Мама и папа в этот день торжественно замолчали.
У них не было слов для счастья. Медицина отступила перед радостью бытия.
* * *
Мистика. Я проснулся, когда одновременно остановились поезд и сердце. Если бы я не сделал резкий вдох, я бы умер. Мы подъехали к Орше.
Здесь, в доме у бабушки, когда-то рос мой брат. Я видел его раз в два года, когда мы на целое лето приезжали с Колымы.
Вот он, памятник Заслонову, вот вокзал, где мы с Эликом пропадали целые дни. До этого я видел поезда только в кино. В «Чистом небе» Урбанский хотел закончить жизнь среди такого же переплетения путей, стоя спиной к громыхавшему поезду. Состав проходил по соседней ветке — мой любимый артист оставался живым. Этот образ был так силен, что здесь, на путях, я разыгрывал страшную сцену для Эльки, зная наверняка, что когда-нибудь обязательно буду сниматься в кино.
В тот день я приехал в Минск на съемки.
В том, что блогерство сродни наркомании, сомневаться уже не приходится.
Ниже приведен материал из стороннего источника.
(** * HaloPotential: analytic gravitational potentials (power law, NFW,
      NFW + disk galaxy)

    Shallow embedding of [HaloPotential.py].

    Numbers.  numpy float64 values and astropy quantities are modelled by
    the real numbers [R]: rounding is abstracted away and every quantity is
    expressed in one coherent system of units, so that [.to(unit)] and
    [.value] are the identity.  The special values inf and nan have no
    counterpart in [R]; the results on the NFW halo carry the positivity
    hypotheses ([NFW.physical], [rho_scale > 0], [r > 0]) under which no
    division by zero, logarithm of a non-positive number or power of a
    non-positive base occurs, so that the real-valued model follows the
    code.

    Operators.
      [x ** y]   (float exponent)   [Rpower x y]   (positive base)
      [x ** 2], [x ** 3]            [x ^ 2], [x ^ 3]
      [x ** 0.5]                    [sqrt x]
      [x ** -1.]                    [/ x]
      [ln]  (numpy.log)             [ln]
      [np.e]                        [exp 1]

    Arrays.  A numpy array is a [list R]; arithmetic on arrays is
    elementwise, so a method applied to an array is [map] of the method on
    scalars.  Indexing out of range raises [IndexError], modelled by [None].

    Grids.  Rounding is not abstracted where it decides how many radii a
    grid has: [arange] takes the ceiling of a float64 quotient, and one unit
    in the last place moves that ceiling when the real quotient is an
    integer.  The computed quotient is a parameter [fl : np.rounding] of
    every definition that builds a grid, constrained to lie within
    [np.tol * (1 + |q|)] of the real quotient [q]; the results hold for
    every such rounding.

    Methods.  A method receives [self].  Calls made through [self] are
    resolved on the dynamic class of the object: where a subclass overrides
    the callee, the inherited caller takes the resolved callee as an
    argument (section [Virtual] of module [NFW]). *)

From Stdlib Require Import Reals Lra Lia List ZArith Bool.
Import ListNotations.

Local Open Scope R_scope.

(** ** Python helpers *)

(** A keyword argument with a default value. *)
Definition kwarg (default : R) (given : option R) : R :=
  match given with
  | Some v => v
  | None => default
  end.

(** ** numpy *)

Module np.

(** Smallest integer at or above [x]. *)
Definition ceil (x : R) : Z := (1 - up (- x))%Z.

(** Bound on the rounding that decides the length of a grid. *)
Definition tol : R := / 2 ^ 40.

(** The float64 value of [(stop - start)/step] that [arange] takes the
    ceiling of.  The operands reach [arange] rounded and the subtraction and
    the division round again, so the computed quotient is not the real one:
    it is only known up to a few units in the last place, bounded here by
    [tol * (1 + |q|)] around the real quotient [q].  When [q] is an integer
    the length of the grid is therefore [q] or [q + 1], and [stop] itself can
    be the last point of the grid. *)
Record rounding : Type := {
  quotient : R -> R -> R -> R;
  quotient_close :
    forall start stop step : R,
      Rabs (quotient start stop step - (stop - start) / step)
      <= tol * (1 + Rabs ((stop - start) / step))
}.

(** [arange(start, stop, step)]: the grid [start, start+step, ...] of
    [ceil(q)] points, [q] the computed quotient [(stop - start)/step]. *)
Definition arange (fl : rounding) (start stop step : R) : list R :=
  map (fun i : nat => start + INR i * step)
      (seq 0 (Z.to_nat (ceil (quotient fl start stop step)))).

(** The rounding that makes no error: the quotient of operands that are
    exact and divide exactly. *)
Definition ideal : rounding.
Proof.
  refine {| quotient := fun start stop step => (stop - start) / step |}.
  intros start stop step.
  replace ((stop - start) / step - (stop - start) / step) with 0 by ring.
  rewrite Rabs_R0.
  apply Rmult_le_pos.
  - unfold tol. apply Rlt_le, Rinv_0_lt_compat, pow_lt. lra.
  - pose proof (Rabs_pos ((stop - start) / step)). lra.
Defined.

(** [a.sum()] *)
Definition sum (a : list R) : R := fold_right Rplus 0 a.

(** [-a] on an array *)
Definition neg (a : list R) : list R := map Ropp a.

(** The loop of [searchsorted(a, v)] (side left) for one key: bisection
    between [min_idx] and [max_idx]; [fuel] bounds the number of rounds. *)
Fixpoint binsearch (fuel : nat) (a : list R) (v : R) (min_idx max_idx : nat)
  : nat :=
  match fuel with
  | O => min_idx
  | S fuel' =>
      if (min_idx <? max_idx)%nat then
        let mid_idx := (min_idx + Nat.div2 (max_idx - min_idx))%nat in
        if Rlt_dec (nth mid_idx a 0) v
        then binsearch fuel' a v (S mid_idx) max_idx
        else binsearch fuel' a v min_idx mid_idx
      else min_idx
  end.

(** [searchsorted(a, v)]: the interval halves at each round, so [length a]
    rounds are enough (lemma [binsearch_fuel] below). *)
Definition searchsorted (a : list R) (v : R) : nat :=
  binsearch (length a) a v 0 (length a).

(** A value handed to a method: a scalar or a one-dimensional array. *)
Inductive ndarray : Type :=
| Scalar (x : R)
| Array (xs : list R).

(** Elementwise application. *)
Definition broadcast (f : R -> R) (v : ndarray) : ndarray :=
  match v with
  | Scalar x => Scalar (f x)
  | Array xs => Array (map f xs)
  end.

(** [v[i]]: a scalar cannot be indexed, an array raises out of range. *)
Definition getitem (v : ndarray) (i : nat) : option R :=
  match v with
  | Scalar _ => None
  | Array xs => nth_error xs i
  end.

End np.

(** ** Module-level collaborators *)

(** [astropy.constants] and [astropy.cosmology.Planck15], as far as the
    module reads them. *)
Record Cosmology : Type := {
  G : R;                        (* cons.G *)
  H0 : R;                       (* cosmo.H0.value *)
  Om : R -> R;                  (* cosmo.Om(z) *)
  critical_density : R -> R     (* cosmo.critical_density(z) *)
}.

Definition h0 (cosmo : Cosmology) : R := H0 cosmo / 100.

(** hydrogen mass fraction *)
Definition X : R := 75 / 100.

(** mean molecular weight *)
Definition mu : R := 4 / (3 + 5 * X).

(** ** class PowerLaw *)

Module PowerLaw.

Record t : Type := mk {
  m : R;
  vc_Rvir : R;
  Rvir : R;
  R_phi0 : R
}.

Definition init (m vc_Rvir Rvir : R) (R_phi0_to_Rvir : option R) : t :=
  {| m := m;
     vc_Rvir := vc_Rvir;
     Rvir := Rvir;
     R_phi0 := kwarg 10 R_phi0_to_Rvir * Rvir |}.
Проснувшись среди ночи, я стал сочинять истошный пост о любви и ненависти. В воспоминания об Орше и безоблачном детстве начали вплетаться какие-то колючие фразы, которые я как будто отстукивал на своем компе в Котельне. Я вдруг стал опрокидывать теплые детские воспоминания пересмешкой, пародией на собственный возвышенный слог. Будь у меня талант настоящего писателя, то из ночного бреда могло бы получиться что-то вроде разговора Ивана с чертом, когда в каждом из собеседников угадывается третий, нарочно сведший их в таком мучительном и неразрешимом диалоге. Я представлял себе, что если сочиню фразу «Я люблю бабушку», то тут же в каком-нибудь блоге, похожем рефлексией на мой дневник, появится фраза: «Моя бабушка сволочь».
Мне захотелось решить загадку нашей бложьей мизантропии. Тут уж точно без свидетелей, только наедине с подушкой, я признавал, что давно растворил его в себе до язвительности, до слабой степени недовольства. Ночные бредни на поверку всегда оказываются банальны и кажутся многослойными только оттого, что сознание спит. Простая мысль о том, почему так привлекательно зло, не давала мне покоя: почему отрицательный герой всегда ярче праведника, отчего злобный пост всегда интереснее лирического признания? Отчего негатив глядится стильнее цветной фотографии?